I love how there are no easy answers in Finnish :D


It's as if you are literally asking "Some of what does he want?" or "What does he want some of?"

[deactivated user]

    Yeah, fast and hard rules are for A1 - A2. From A2 on nuance seems to creep in. For us learners, fast and hard rules are a lot easier.

    Thank you for the explanation: +1 and 1 lingot. (I know, I am stingy)


    Can -ko be added to any noun as well as a verb to make it into a question?


    "Hänkö haluaa pullaa?" - Does HE want pulla? /Is it him that wants pulla?

    "Haluaako hän pullaa?" - Does he want pulla? (/Does he WANT pulla? if "haluaako" is emphasized)

    "Pullaako hän haluaa?" - Does he want PULLA? /Is it pulla that he wants?

    "Yhdenkö pullan hän vain haluaa?" - Does he want just ONE pulla?

    You can also attach -ko/kö to adjectives, but often the question is formulated in some other way.


    Why is A PULLA wrong?


    Is "Pullako" necessary when simply saying Pulla would answer the question?

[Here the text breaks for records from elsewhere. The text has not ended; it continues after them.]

Lemma resetCounter_idempotent_witness :
  let once :=
    (resetCounter Example.inhabitants scenario "seq"
       (Reference FR_Paris_key)).1 in
  resetCounter Example.inhabitants once "seq" (Reference FR_Paris_key)
  = (once, Resolved tt).
Proof.
  exact (proj1 (resetCounter_idempotent Example.inhabitants scenario "seq"
                  (Reference FR_Paris_key) eq_refl)).
Defined.

(** X14.  A global counter ignores the mapping handed to [resetCounter]:
    whatever it holds, on the atomic store the documents reset are those of
    the id whose reference is [null], so counter documents of scoped
    counters under the same id are left alone. *)
Theorem resetCounter_global c st id (reference : StringMap) :
  useReference c = false →
  counterModel c = atomic →
  ∃ st',
    (∀ reference' : StringMap,
       resetCounter c st id (Reference reference') = (st', Resolved tt))
    ∧ (∀ n d, st !! n = Some d →
         st' !! n
         = Some (if decide (doc_id d = id ∧ doc_reference d = None)
                 then zero d else d)).
Proof.
  intros Hmode host. exists (update_zero st (key id None)). split.
  - intros reference'. rewrite resetCounter_atomic by done.
    unfold resetCondition, getReferenceField. by rewrite Hmode.
  - intros n d Hn. rewrite update_zero_lookup, Hn. simpl. f_equal.
    destruct (matches (key id None) d) eqn:M; case_decide as E; try done.
    + by apply matches_key in M.
    + by apply matches_key in E; rewrite E in M.
Qed.
(** The lines of a text: the pieces that end in a line feed, without it,
    and the unterminated rest, if there is one. *)
Fixpoint lines (s : string) : list string :=
  match s with
  | "" => []
  | String c s' =>
      if Ascii.eqb c LF then "" :: lines s'
      else match lines s' with
           | [] => [String c ""]
           | l :: ls => String c l :: ls
           end
  end.

End Str.

(* ===================================================================== *)
(** * Values, exceptions and dictionaries *)
(* ===================================================================== *)

(** What a field of a record can hold: a string, or something that is not
    a string (nothing, a truth value, a number, a nested list or mapping). *)
#[warnings="-register-all"]
Inductive value :=
| VNone
| VBool (b : bool)
| VInt (n : Z)
| VStr (s : string)
| VList (l : list value)
| VDict (d : list (string * value)).

(** [isinstance(value, str)] *)
Definition is_str (v : value) : bool :=
  match v with VStr _ => true | _ => false end.

Inductive exn :=
| KeyError (key : string)
| IndexError
| TypeError (operand : value)
| OSError (path : string)
| LibraryError (msg : string).

Inductive result (A : Type) :=
| Ok (a : A)
| Raise (e : exn).
Arguments Ok {A} a.
Arguments Raise {A} e.

#[global] Instance result_ret : MRet result := fun A a => Ok a.
#[global] Instance result_bind : MBind result := fun A B f r =>
  match r with Ok a => f a | Raise e => Raise e end.

Module Dict.
Section Ops.
Context {V : Type}.
Implicit Type d : list (string * V).

(** [key in d] *)
Definition contains (key : string) d : bool :=
  existsb (fun kv => String.eqb key kv.1) d.

(** [d[key]] *)
Fixpoint getitem (key : string) d : result V :=
  match d with
  | [] => Raise (KeyError key)
  | (k, v) :: d' => if String.eqb key k then Ok v else getitem key d'
  end.

(** [list(d.values())] *)
Definition values d : list V := map snd d.
End Ops.
End Dict.

(** [l[0]] *)
Definition first_item {A} (l : list A) : result A :=
  match l with
  | [] => Raise IndexError
  | x :: _ => Ok x
  end.

Definition record : Type := list (string * value).
Definition dataset : Type := list (string * list record).

(** A scalar of the configuration that is not a string: what
    [hf_dataset_names:] with nothing after it, [true] or [5] are read as. *)
Inductive scalar :=
| Null
| Truth (b : bool)
| Number (n : Z).

Definition scalar_value (x : scalar) : value :=
  match x with
  | Null => VNone
  | Truth b => VBool b
  | Number n => VInt n
  end.

(** The entry [hf_dataset_names] of the configuration: one string, a
    sequence of strings, or a scalar that is not a string. *)
Inductive names_entry :=
| OneString (s : string)
| Names (l : list string)
| Scalar (x : scalar).

Definition config : Type := list (string * names_entry).

(* ===================================================================== *)
(** * The pure steps of the loop body *)
(* ===================================================================== *)

(** Lines 14-15: a single string is split on commas and every piece is
    stripped; anything else is iterated as it is.  These are the identifiers
    the loop goes through; a scalar has none, and the loop statement raises
    on it (see [iterate]). *)
Definition dataset_names (entry : names_entry) : list string :=
  match entry with
  | OneString s => map Str.strip (Str.split "," s)
  | Names l => l
  | Scalar _ => []
  end.

(** Line 17, [for dataset_name in dataset_names]: the sequence to go
    through is asked of the normalized entry before the first iteration, and
    a scalar that is not a string gives none: [TypeError], outside the
    [try]. *)
Definition iterate (entry : names_entry) : result (list string) :=
  match entry with
  | Scalar x => Raise (TypeError (scalar_value x))
  | _ => Ok (dataset_names entry)
  end.

(** Lines 25-28: the split to export. *)
Definition train_data (ds : dataset) : result (list record) :=
  if Dict.contains "train" ds then Dict.getitem "train" ds
  else first_item (Dict.values ds).

(** Lines 39-42: the inner loop over [item.items()], with its [break]. *)
Fixpoint first_string_field (items : list (string * value)) (texts : list value)
  : list value :=
  match items with
  | [] => texts
  | (_, v) :: items' =>
      if is_str v then texts ++ [v] else first_string_field items' texts
  end.

(** Lines 33-42: one iteration of [for item in train_data]. *)
Definition extract_item (texts : list value) (item : record) : result (list value) :=
  if Dict.contains "text" item then
    v ← Dict.getitem "text" item; mret (texts ++ [v])
  else if Dict.contains "content" item then
    v ← Dict.getitem "content" item; mret (texts ++ [v])
  else mret (first_string_field item texts).

(** Lines 32-42: the loop, threading the list [texts]. *)
Fixpoint extract_loop (data : list record) (texts : list value)
  : result (list value) :=
  match data with
  | [] => mret texts
  | item :: data' => texts' ← extract_item texts item; extract_loop data' texts'
  end.

(** Lines 31-42. *)
Definition extract_texts (data : list record) : result (list value) :=
  extract_loop data [].

(** Line 45. *)
Definition safe_name (dataset_name : string) : string :=
  Str.replace "/" "_" dataset_name.

(** Line 46. *)
Definition output_file (dataset_name : string) : string :=
  safe_name dataset_name +:+ ".txt".

(** Line 51: [text + '\n'], which only a [str] supports. *)
Definition add_newline (text : value) : result string :=
  match text with
  | VStr s => Ok (s +:+ Str.nl)
  | v => Raise (TypeError v)
  end.

(* ===================================================================== *)
(** * The world and the monad of the script *)
(* ===================================================================== *)

Record world := World {
  files : gmap string string;   (** the working directory: name to text *)
  console : list string;        (** the messages given to [print], oldest first *)
  requests : list string        (** the identifiers asked of the hub *)
}.

Definition set_files (fs : gmap string string) (w : world) : world :=
  World fs (console w) (requests w).

(** A computation changes the world and returns or raises; the world it
    leaves behind is kept in both cases. *)
Definition M (A : Type) : Type := world → result A * world.

#[global] Instance M_ret : MRet M := fun A a w => (Ok a, w).
#[global] Instance M_bind : MBind M := fun A B f m w =>
  match m w with
  | (Ok a, w') => f a w'
  | (Raise e, w') => (Raise e, w')
  end.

    In real life if you are asking what someone wants of course you could just say "Mitä hän haluaa?" without mentioning pulla.

    But the point here is to translate the sentence as it is presented: "Mitä hän haluaa? Pullaako?" = "What does she want? Pulla?" You need to translate both parts: "Mitä hän haluaa = What does she want" and "Pullaako? = Pulla?"

    I think they've included this here to point out that the -ko suffix can be attached to a noun to make it into a question. Questions in Finnish need something that indicates that it is a question: either a question word (kuka, mikä, mitä, missä, kuinka, millainen, etc; in English who, what, where, how, etc.) or the -ko suffix. In this course they have introduced the use of the -ko suffix on verbs (onko, ovatko, oletteko, puhuuko, etc.) and on some other words like paljonko, but here they are pointing out that if you want to use some other word as a question (such as "Pulla?" in English) you have to add the -ko suffix on that, too. So you can't just ask "Pullaa?" in Finnish; because it is a question it has to become "Pullaako?" as it does here. We've seen the same thing in this course with "Kahviko?" ("A coffee?")
    You can do the same with any word. "Mitä sinä etsit? Kassiko?" ("What are you looking for? A cat?)


    You can use either "Pullaako?" or "Pullaa?" or if you meant just one pulla bun, you could say "(Yhden) pullan?" Since it's a specifying question and not an answer, "Pullaako?" emphasizes that.

    "Mitä hän haluaa? Pullaako?"

    "Kyllä/joo (, hän haluaa pullaa/yhden pullan)."

    "Ei, hän haluaa kakkua."


    Shouldn't What does she want? Does she want pulla? Be as good an answer as Pulla?


    'what does he want? A pulla'

    could be an option, I think. or am I wrong?


    There is no reason why "he" should not be correct. Likewise, "a pulla" is as legitimate a translation as simply "pulla". I see that this is a persistent problem that has not been addressed for at least a year. Please do so.


    A pulla is not correct, because pullaako as partitive refers to pulla in general. If asking if the person wants a single pulla, the correct form would be pullanko (accusative).